Take the data below. Output it exactly from its first line through the line containing "(** C19. A rollout".

*** RECORD SET ***

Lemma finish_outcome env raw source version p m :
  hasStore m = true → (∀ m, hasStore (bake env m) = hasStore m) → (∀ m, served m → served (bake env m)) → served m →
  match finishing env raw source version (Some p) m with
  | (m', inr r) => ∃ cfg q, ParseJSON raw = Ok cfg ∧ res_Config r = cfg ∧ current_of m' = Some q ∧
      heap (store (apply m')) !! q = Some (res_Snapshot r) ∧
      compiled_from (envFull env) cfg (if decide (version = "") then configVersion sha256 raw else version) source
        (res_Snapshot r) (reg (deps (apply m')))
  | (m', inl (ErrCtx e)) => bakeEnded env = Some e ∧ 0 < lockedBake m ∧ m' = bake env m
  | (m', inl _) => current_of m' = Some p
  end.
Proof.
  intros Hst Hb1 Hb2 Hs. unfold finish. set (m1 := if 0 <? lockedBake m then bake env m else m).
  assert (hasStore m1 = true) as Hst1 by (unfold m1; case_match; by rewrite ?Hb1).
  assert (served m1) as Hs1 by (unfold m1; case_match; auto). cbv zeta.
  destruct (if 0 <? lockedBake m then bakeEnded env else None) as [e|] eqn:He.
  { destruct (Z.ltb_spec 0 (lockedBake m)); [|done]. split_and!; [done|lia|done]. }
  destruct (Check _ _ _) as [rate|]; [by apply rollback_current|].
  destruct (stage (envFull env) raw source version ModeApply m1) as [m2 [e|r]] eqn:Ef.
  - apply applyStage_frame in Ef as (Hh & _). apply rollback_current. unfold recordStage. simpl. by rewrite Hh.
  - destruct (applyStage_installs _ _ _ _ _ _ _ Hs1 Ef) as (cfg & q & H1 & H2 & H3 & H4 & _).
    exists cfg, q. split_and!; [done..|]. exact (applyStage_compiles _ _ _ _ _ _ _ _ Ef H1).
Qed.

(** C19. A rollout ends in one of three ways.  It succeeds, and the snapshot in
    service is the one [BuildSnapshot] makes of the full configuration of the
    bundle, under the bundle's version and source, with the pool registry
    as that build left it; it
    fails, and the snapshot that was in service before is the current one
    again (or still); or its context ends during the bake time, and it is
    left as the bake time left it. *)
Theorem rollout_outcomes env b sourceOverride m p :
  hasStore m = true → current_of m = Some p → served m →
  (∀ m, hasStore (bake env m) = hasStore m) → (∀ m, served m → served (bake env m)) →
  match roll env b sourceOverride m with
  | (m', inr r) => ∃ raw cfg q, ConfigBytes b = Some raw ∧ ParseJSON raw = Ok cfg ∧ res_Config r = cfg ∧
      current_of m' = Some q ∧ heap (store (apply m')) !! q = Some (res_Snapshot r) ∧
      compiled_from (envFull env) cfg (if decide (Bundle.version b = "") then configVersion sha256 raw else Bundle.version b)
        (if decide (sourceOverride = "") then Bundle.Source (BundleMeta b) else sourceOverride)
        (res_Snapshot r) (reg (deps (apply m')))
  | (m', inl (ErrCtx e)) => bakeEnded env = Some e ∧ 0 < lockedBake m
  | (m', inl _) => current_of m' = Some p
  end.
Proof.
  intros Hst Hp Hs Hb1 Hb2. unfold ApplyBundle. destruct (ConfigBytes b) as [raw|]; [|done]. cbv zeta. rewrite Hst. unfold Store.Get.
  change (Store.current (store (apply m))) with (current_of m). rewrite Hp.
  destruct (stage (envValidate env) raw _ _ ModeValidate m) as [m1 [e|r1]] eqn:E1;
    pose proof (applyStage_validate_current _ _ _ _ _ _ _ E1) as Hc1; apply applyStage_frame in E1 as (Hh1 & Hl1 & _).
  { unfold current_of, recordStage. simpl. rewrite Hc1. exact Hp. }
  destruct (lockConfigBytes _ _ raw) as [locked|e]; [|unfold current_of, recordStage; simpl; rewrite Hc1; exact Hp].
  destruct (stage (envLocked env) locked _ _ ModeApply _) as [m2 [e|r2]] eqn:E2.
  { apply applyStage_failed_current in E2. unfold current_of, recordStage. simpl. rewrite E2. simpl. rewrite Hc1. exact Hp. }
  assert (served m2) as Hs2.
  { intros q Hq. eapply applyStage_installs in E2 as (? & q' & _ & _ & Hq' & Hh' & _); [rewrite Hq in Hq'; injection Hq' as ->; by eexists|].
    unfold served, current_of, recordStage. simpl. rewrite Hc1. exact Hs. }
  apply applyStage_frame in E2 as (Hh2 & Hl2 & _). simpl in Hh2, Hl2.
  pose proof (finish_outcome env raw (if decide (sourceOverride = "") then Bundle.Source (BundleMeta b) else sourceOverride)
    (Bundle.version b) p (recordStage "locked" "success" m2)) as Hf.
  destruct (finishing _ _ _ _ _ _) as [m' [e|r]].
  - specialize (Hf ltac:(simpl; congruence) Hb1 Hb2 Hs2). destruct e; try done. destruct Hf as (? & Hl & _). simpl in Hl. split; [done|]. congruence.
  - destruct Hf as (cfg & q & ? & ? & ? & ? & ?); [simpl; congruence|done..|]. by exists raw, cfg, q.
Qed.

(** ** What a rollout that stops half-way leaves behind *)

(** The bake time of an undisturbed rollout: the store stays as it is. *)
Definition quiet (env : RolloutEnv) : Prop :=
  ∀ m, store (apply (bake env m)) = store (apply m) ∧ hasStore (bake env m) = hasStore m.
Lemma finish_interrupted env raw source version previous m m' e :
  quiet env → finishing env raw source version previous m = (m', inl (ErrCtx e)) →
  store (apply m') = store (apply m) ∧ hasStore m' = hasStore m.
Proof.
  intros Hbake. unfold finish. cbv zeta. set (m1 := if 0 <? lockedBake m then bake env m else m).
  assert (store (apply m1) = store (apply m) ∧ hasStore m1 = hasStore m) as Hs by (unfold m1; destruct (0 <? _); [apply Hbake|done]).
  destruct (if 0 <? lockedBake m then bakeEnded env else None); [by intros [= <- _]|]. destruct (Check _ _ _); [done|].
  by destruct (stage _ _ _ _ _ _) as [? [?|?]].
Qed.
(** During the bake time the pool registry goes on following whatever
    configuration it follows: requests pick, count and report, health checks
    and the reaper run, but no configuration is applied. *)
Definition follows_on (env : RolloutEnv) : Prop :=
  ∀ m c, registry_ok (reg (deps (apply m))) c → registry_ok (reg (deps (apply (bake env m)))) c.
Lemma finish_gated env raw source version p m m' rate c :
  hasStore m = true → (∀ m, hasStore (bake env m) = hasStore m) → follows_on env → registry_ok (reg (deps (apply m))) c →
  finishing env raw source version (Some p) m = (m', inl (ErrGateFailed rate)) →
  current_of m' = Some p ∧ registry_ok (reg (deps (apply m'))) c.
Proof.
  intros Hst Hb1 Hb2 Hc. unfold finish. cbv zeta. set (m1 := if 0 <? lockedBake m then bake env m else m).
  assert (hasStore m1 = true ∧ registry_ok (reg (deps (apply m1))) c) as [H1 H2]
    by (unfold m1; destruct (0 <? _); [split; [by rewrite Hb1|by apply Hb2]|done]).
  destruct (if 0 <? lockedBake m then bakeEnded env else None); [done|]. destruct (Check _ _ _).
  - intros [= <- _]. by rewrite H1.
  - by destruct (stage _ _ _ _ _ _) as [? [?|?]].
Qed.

*** End of RECORD SET ***

> [OUTPUT FOR THIS EXERCISE]
Lemma finish_outcome env raw source version p m :
  hasStore m = true → (∀ m, hasStore (bake env m) = hasStore m) → (∀ m, served m → served (bake env m)) → served m →
  match finishing env raw source version (Some p) m with
  | (m', inr r) => ∃ cfg q, ParseJSON raw = Ok cfg ∧ res_Config r = cfg ∧ current_of m' = Some q ∧
      heap (store (apply m')) !! q = Some (res_Snapshot r) ∧
      compiled_from (envFull env) cfg (if decide (version = "") then configVersion sha256 raw else version) source
        (res_Snapshot r) (reg (deps (apply m')))
  | (m', inl (ErrCtx e)) => bakeEnded env = Some e ∧ 0 < lockedBake m ∧ m' = bake env m
  | (m', inl _) => current_of m' = Some p
  end.
Proof.
  intros Hst Hb1 Hb2 Hs. unfold finish. set (m1 := if 0 <? lockedBake m then bake env m else m).
  assert (hasStore m1 = true) as Hst1 by (unfold m1; case_match; by rewrite ?Hb1).
  assert (served m1) as Hs1 by (unfold m1; case_match; auto). cbv zeta.
  destruct (if 0 <? lockedBake m then bakeEnded env else None) as [e|] eqn:He.
  { destruct (Z.ltb_spec 0 (lockedBake m)); [|done]. split_and!; [done|lia|done]. }
  destruct (Check _ _ _) as [rate|]; [by apply rollback_current|].
  destruct (stage (envFull env) raw source version ModeApply m1) as [m2 [e|r]] eqn:Ef.
  - apply applyStage_frame in Ef as (Hh & _). apply rollback_current. unfold recordStage. simpl. by rewrite Hh.
  - destruct (applyStage_installs _ _ _ _ _ _ _ Hs1 Ef) as (cfg & q & H1 & H2 & H3 & H4 & _).
    exists cfg, q. split_and!; [done..|]. exact (applyStage_compiles _ _ _ _ _ _ _ _ Ef H1).
Qed.

(** C19. A rollout ends in one of three ways.  It succeeds, and the snapshot in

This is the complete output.